I need one also. Reason enough to learn how to use my knitting machine.


----------



## Entity (Sep 13, 2011)

susieknitter said:


> Oh, I'm with you here, it's given me the creeps.


For Betty and Sue that are non-resident of US.... In the US, we're approaching the week of Halloween. Maybe, that's what the OP's reason for knitting this hat. It's supposed to be creeeepy (^_^). ... LOL...

In a matter of fact, I've been seeing alot of Halloween knitted projects lately. They're fun. I myself, knitted a few pumpkin and wild berry hats for my nephew and friends' kids & grandkids. They just love them. The girls like the wild berry hats rather than the pumpkins.


----------



## Jeanett (Oct 19, 2013)

Wonderful


----------



## 30Knitter (Apr 9, 2012)

Tallie9 said:


> First...Brother didn't make a 250....so it was either made on a Brother 230/260/270 ....
> Looks like she made a basic stockinette cap first......Her snakes look to be I-cords.....with increased stitches at the heads.....Then hand stitched the snakes to the cap.....
> Note: The I-cords can be done 2 ways....main bed with ribber....tubular knitting.......or....single bed.....and then you would have to sew the opening closed for the length of the snake...
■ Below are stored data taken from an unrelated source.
(* ===== verification/Anonymous.v ===== *)
(** * Anonymous NTLM

    [crates/smb-auth/src/anonymous.rs]: the provider of a null session, an
    AUTHENTICATE message with an empty user, an empty NT response and a one-byte
    LM response, and no session key. *)
From S2P Require Import Prelude WireError Utf16 Client Auth Spnego Ntlm.

Definition NEGOTIATE_ANONYMOUS : Z := 0x00000800.
Definition CLIENT_FLAGS : Z :=
  Z.lor (Z.lor (Z.lor (Z.lor (Z.lor (Z.lor (Z.lor (Z.lor
    ntlm_flags.NEGOTIATE_UNICODE ntlm_flags.REQUEST_TARGET) ntlm_flags.NEGOTIATE_NTLM)
    ntlm_flags.NEGOTIATE_ALWAYS_SIGN) ntlm_flags.NEGOTIATE_EXTENDED_SESSIONSECURITY)
    ntlm_flags.NEGOTIATE_TARGET_INFO) ntlm_flags.NEGOTIATE_128) ntlm_flags.NEGOTIATE_56)
    NEGOTIATE_ANONYMOUS.

Module NullSession.

Inductive ProviderState : Type := New | NegotiateSent | Completed.
#[global] Instance ProviderState_eq_dec : EqDecision ProviderState.
Proof. solve_decision. Defined.

Definition read_u32 (input : bytes) (offset : Z) : auth Z :=
  if offset + 4 <=? len input then Ok (le_at 4 input offset)
  else Err (AuthError.InvalidToken "truncated anonymous NTLM u32 field").

Definition build_negotiate_message : auth bytes :=
  let message := replicate 32 x00 in
  let! message := copy_from_slice message 0 8 NTLMSSP_SIGNATURE in
  let! message := put_u32 message 8 NEGOTIATE_MESSAGE_TYPE in
  put_u32 message 12 CLIENT_FLAGS.

Definition parse_challenge_flags (message : bytes) : auth Z :=
  if len message <? 24
  then Err (AuthError.InvalidToken "anonymous NTLM CHALLENGE is truncated") else
  let! signature := slice message 0 8 in
  if negb (bool_decide (signature = NTLMSSP_SIGNATURE))
  then Err (AuthError.InvalidToken "invalid NTLMSSP signature") else
  let! message_type := read_u32 message 8 in
  if negb (message_type =? CHALLENGE_MESSAGE_TYPE)
  then Err (AuthError.InvalidToken "expected NTLM CHALLENGE message") else
  let! challenge_flags := read_u32 message 20 in
  if negb (Z.land challenge_flags REQUIRED_CHALLENGE_FLAGS =? REQUIRED_CHALLENGE_FLAGS)
  then Err (AuthError.Unsupported
    "server NTLM challenge lacks Unicode, NTLM, or extended-session-security support")
  else Ok challenge_flags.

Definition append_security_buffer (message : bytes) (field_offset : Z) (value : bytes) :
    auth bytes :=
  let payload_offset := len message in
  let! length_ := ok_or (try_from u16_max (len value))
                        (AuthError.Failed "anonymous NTLM payload exceeds 65535 bytes") in
  let! payload_offset := ok_or (try_from u32_max payload_offset)
                               (AuthError.Failed "anonymous NTLM message exceeds 4 GiB") in
  let! end_ := ok_or (checked_add usize_max field_offset 8)
                     (AuthError.Failed "anonymous NTLM security-buffer offset overflow") in
  if len message <? end_
  then Err (AuthError.Failed "anonymous NTLM security-buffer header is truncated") else
  let! message := put_le 2 message field_offset length_ in
  let! message := put_le 2 message (field_offset + 2) length_ in
  let! message := put_le 4 message (field_offset + 4) payload_offset in
  Ok (message ++ value).

Definition build_authenticate_message (challenge_flags : Z) : auth bytes :=
  let message := replicate 72 x00 in
  let! message := copy_from_slice message 0 8 NTLMSSP_SIGNATURE in
  let! message := put_u32 message 8 AUTHENTICATE_MESSAGE_TYPE in
  let! message := put_u32 message 60 (Z.land challenge_flags CLIENT_FLAGS) in
  let! message := append_security_buffer message 12 [x00] in
  let! message := append_security_buffer message 20 [] in
  let! message := append_security_buffer message 28 [] in
  let! message := append_security_buffer message 36 [] in
  let! message := append_security_buffer message 44 [] in
  append_security_buffer message 52 [].

Record AnonymousNtlmProvider : Type := mkAnonymousNtlmProvider { state : ProviderState }.

Definition new : AnonymousNtlmProvider := mkAnonymousNtlmProvider New.

Definition initial_token (self : AnonymousNtlmProvider) :
    outcome AuthError.t AuthStep.t * AnonymousNtlmProvider :=
  if negb (bool_decide (state self = New))
  then (Err (AuthError.InvalidState "anonymous NTLM NEGOTIATE token has already been emitted"), self)
  else
    (let! negotiate := build_negotiate_message in
     Ok (AuthStep.mk (encode_neg_token_init_ntlm negotiate) Continue),
     mkAnonymousNtlmProvider NegotiateSent).

(** The provider is complete before its answer is built. *)
Definition next_token (server_token : bytes) (self : AnonymousNtlmProvider) :
    outcome AuthError.t AuthStep.t * AnonymousNtlmProvider :=
  match state self with
  | New =>
      (Err (AuthError.InvalidState "anonymous NTLM CHALLENGE arrived before NEGOTIATE was sent"),
       self)
  | Completed => (Ok (AuthStep.mk [] Complete), self)
  | NegotiateSent =>
      match (let! challenge := extract_ntlm_token server_token in parse_challenge_flags challenge) with
      | Ok challenge_flags =>
          (let! authenticate := build_authenticate_message challenge_flags in
           Ok (AuthStep.mk (encode_neg_token_resp_ntlm authenticate) Complete),
           mkAnonymousNtlmProvider Completed)
      | Err e => (Err e, self)
      | Panic => (Panic, self)
      | OutOfFuel => (OutOfFuel, self)
      end
  end.

Definition take_session_key (self : AnonymousNtlmProvider) :
    option bytes * AnonymousNtlmProvider := (None, self).

#[global] Instance Anonymous_provider : AuthProvider AnonymousNtlmProvider := {|
  mechanism := fun _ => Anonymous;
  Auth.initial_token := initial_token;
  Auth.next_token := next_token;
  Auth.take_session_key := take_session_key
|}.

(** ** The messages *)

Lemma read_u32_at input offset :
  0 <= offset -> offset + 4 <= len input -> read_u32 input offset = Ok (le_at 4 input offset).
Proof. intros. unfold read_u32. by rewrite (proj2 (Z.leb_le _ _)) by lia. Qed.

Lemma parse_challenge_flags_meets message : meets (parse_challenge_flags message) (uint 32).
Proof.
  unfold parse_challenge_flags. repeat meets_step. bool_facts.
  rewrite !read_u32_at by lia. repeat meets_step. apply (le_at_bound 4).
Qed.

(** The message of a null session. *)
Definition null_authenticate (flags : Z) : bytes :=
  NTLMSSP_SIGNATURE ++ le_bytes 4 AUTHENTICATE_MESSAGE_TYPE
  ++ le_bytes 2 1 ++ le_bytes 2 1 ++ le_bytes 4 72
  ++ mjoin (replicate 5 (replicate 4 x00 ++ le_bytes 4 73))
  ++ le_bytes 4 flags ++ replicate 9 x00.

Lemma build_authenticate_message_ok flags :
  build_authenticate_message flags = Ok (null_authenticate (Z.land flags CLIENT_FLAGS)).
Proof.
  unfold build_authenticate_message. cbv zeta.
  change 72%nat with (64 + 8)%nat. rewrite authenticate_header_ok.
  generalize (Z.land flags CLIENT_FLAGS). intros f.
  unfold authenticate_header, null_authenticate. change (le_bytes 4 f) with
    [byte_of_Z f; byte_of_Z (f / 256); byte_of_Z (f / 256 / 256); byte_of_Z (f / 256 / 256 / 256)].
  generalize (byte_of_Z f), (byte_of_Z (f / 256)), (byte_of_Z (f / 256 / 256)),
    (byte_of_Z (f / 256 / 256 / 256)). intros b0 b1 b2 b3. by vm_compute.
Qed.
Lemma build_negotiate_ok :
  exists m, build_negotiate_message = Ok m /\ is_ntlm m = true /\ len m = 32 /\
    read_u32 m 8 = Ok NEGOTIATE_MESSAGE_TYPE /\ read_u32 m 12 = Ok CLIENT_FLAGS.
Proof. eexists. split; [vm_compute; reflexivity|]. by repeat split. Qed.

Lemma returns_answer server_token :
  returns (let! challenge := extract_ntlm_token server_token in parse_challenge_flags challenge).
Proof.
  apply returns_bind; [eapply meets_returns, extract_ntlm_token_meets|].
  intros m _. eapply meets_returns, parse_challenge_flags_meets.
Qed.

#[global] Instance Anonymous_safe : AuthProviderSafe AnonymousNtlmProvider.
Proof.
  destruct build_negotiate_ok as (negotiate & Hneg & _).
  split; [intros p|intros token p]; cbn; unfold initial_token, next_token.
  - rewrite Hneg. by destruct (negb _).
  - destruct (state p); [done| |done].
    pose proof (returns_answer token) as Hr.
    by destruct (obind _ _) as [flags|e| |]; [cbn; rewrite build_authenticate_message_ok|..].
Qed.

(** What a server reads in the AUTHENTICATE message of a null session: no names,
    no NT response, one zero byte for the LM response, no session key, and the
    flags. *)
Definition null_session_answer (m : bytes) (flags : Z) : Prop :=
  is_ntlm m = true /\ read_u32 m 8 = Ok AUTHENTICATE_MESSAGE_TYPE /\ read_u32 m 60 = Ok flags /\
  read_security_buffer m 12 = Ok [x00] /\
  Forall (fun fo => read_security_buffer m fo = Ok []) [20; 28; 36; 44; 52].

Lemma null_authenticate_read flags : uint 32 flags ->
  null_session_answer (null_authenticate flags) flags /\ len (null_authenticate flags) = 73.
Proof.
  intros Hf. assert (le_at 4 (null_authenticate flags) 60 = flags) as H60.
  { unfold null_authenticate. rewrite 6!le_at_app_r by done. by apply (le_at_here 4 _ _ 32). }
  assert (len (null_authenticate flags) = 73) as Hl by done.
  split; [|done]. split; [done|]. split; [done|].
  split; [rewrite read_u32_at by lia; by f_equal|].
  unfold null_authenticate. generalize (le_bytes 4 flags) (len_le_bytes 4 flags). intros l Hl4.
  destruct l as [|b0 [|b1 [|b2 [|b3 [|]]]]]; try (exfalso; len_lia).
  split; [by vm_compute|]. repeat constructor; by vm_compute.
Qed.
End NullSession.

(** ** Properties *)

(** The anonymous provider opens a null session and nothing else. From a
    fresh provider, the first call wraps a NEGOTIATE message with the anonymous
    flag. Whatever token comes back, the second call returns: either it fails
    and leaves the provider waiting, or the token held an NTLM message whose
    flags are those of an acceptable CHALLENGE, and the answer wraps an
    AUTHENTICATE message that names no user, proves nothing and keeps only the
    flags both sides offered. No session key ever comes out. *)
Theorem anonymous_provider_sound (server_token : bytes) :
  exists negotiate token,
    NullSession.initial_token NullSession.new
    = (Ok (AuthStep.mk token Continue),
       NullSession.mkAnonymousNtlmProvider NullSession.NegotiateSent) /\
    extract_ntlm_token token = Ok negotiate /\
    NullSession.read_u32 negotiate 12 = Ok CLIENT_FLAGS /\
    let '(r, p) := NullSession.next_token server_token
                     (NullSession.mkAnonymousNtlmProvider NullSession.NegotiateSent) in
    (NullSession.take_session_key p).1 = None /\
    match r with
    | Ok (AuthStep.mk answer state) =>
        state = Complete /\ NullSession.state p = NullSession.Completed /\
        exists challenge flags m,
          extract_ntlm_token server_token = Ok challenge /\
          NullSession.parse_challenge_flags challenge = Ok flags /\
          extract_ntlm_token answer = Ok m /\
          NullSession.null_session_answer m (Z.land flags CLIENT_FLAGS)
    | Err _ => p = NullSession.mkAnonymousNtlmProvider NullSession.NegotiateSent
    | _ => False
    end.
Proof.
  destruct NullSession.build_negotiate_ok as (negotiate & Hneg & Hn & Hl & _ & Hflags).
  exists negotiate, (encode_neg_token_init_ntlm negotiate). split; [|split; [|split; [done|]]].
  - unfold NullSession.initial_token. by rewrite Hneg.
  - apply extract_wrapped; [done|lia].
  - unfold NullSession.next_token. cbn [NullSession.state].
    pose proof (extract_ntlm_token_meets server_token) as Hex.
    destruct (extract_ntlm_token server_token) as [challenge|e| |]; [|done..]. cbn [obind].
    pose proof (NullSession.parse_challenge_flags_meets challenge) as Hp.
    destruct (NullSession.parse_challenge_flags challenge) as [flags|e| |] eqn:Hflag; [|done..].
    rewrite NullSession.build_authenticate_message_ok. cbn [obind].
    do 3 (split; [reflexivity|]). exists challenge, flags.
    destruct (NullSession.null_authenticate_read (Z.land flags CLIENT_FLAGS))
      as [Ha Hla]; [by apply uint_land|].
    eexists. split; [reflexivity|]. split; [exact Hflag|]. split; [|exact Ha].
    apply extract_wrapped; [apply Ha|lia].
Qed.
You can make and I-cord without having to close it. Knit in one direction, slip the other. You can use from 3 to 5 stitches with this method.


----------



## NogginKnits (Mar 13, 2011)

Way to go Ruth! What a freaky hat. I'm it would be the perfect hat for some tweeners! By the way, that does not look like you in that picture~!


----------



## Tallie9 (Jul 24, 2012)

30Knitter said:


> You can make and I-cord without having to close it. Knit in one direction, slip the other. You can use from 3 to 5 stitches with this method.


Your right...Don't know what I was thinking..


----------



## CharlieB (Oct 21, 2013)

That is great. Amazing what this group can do.


----------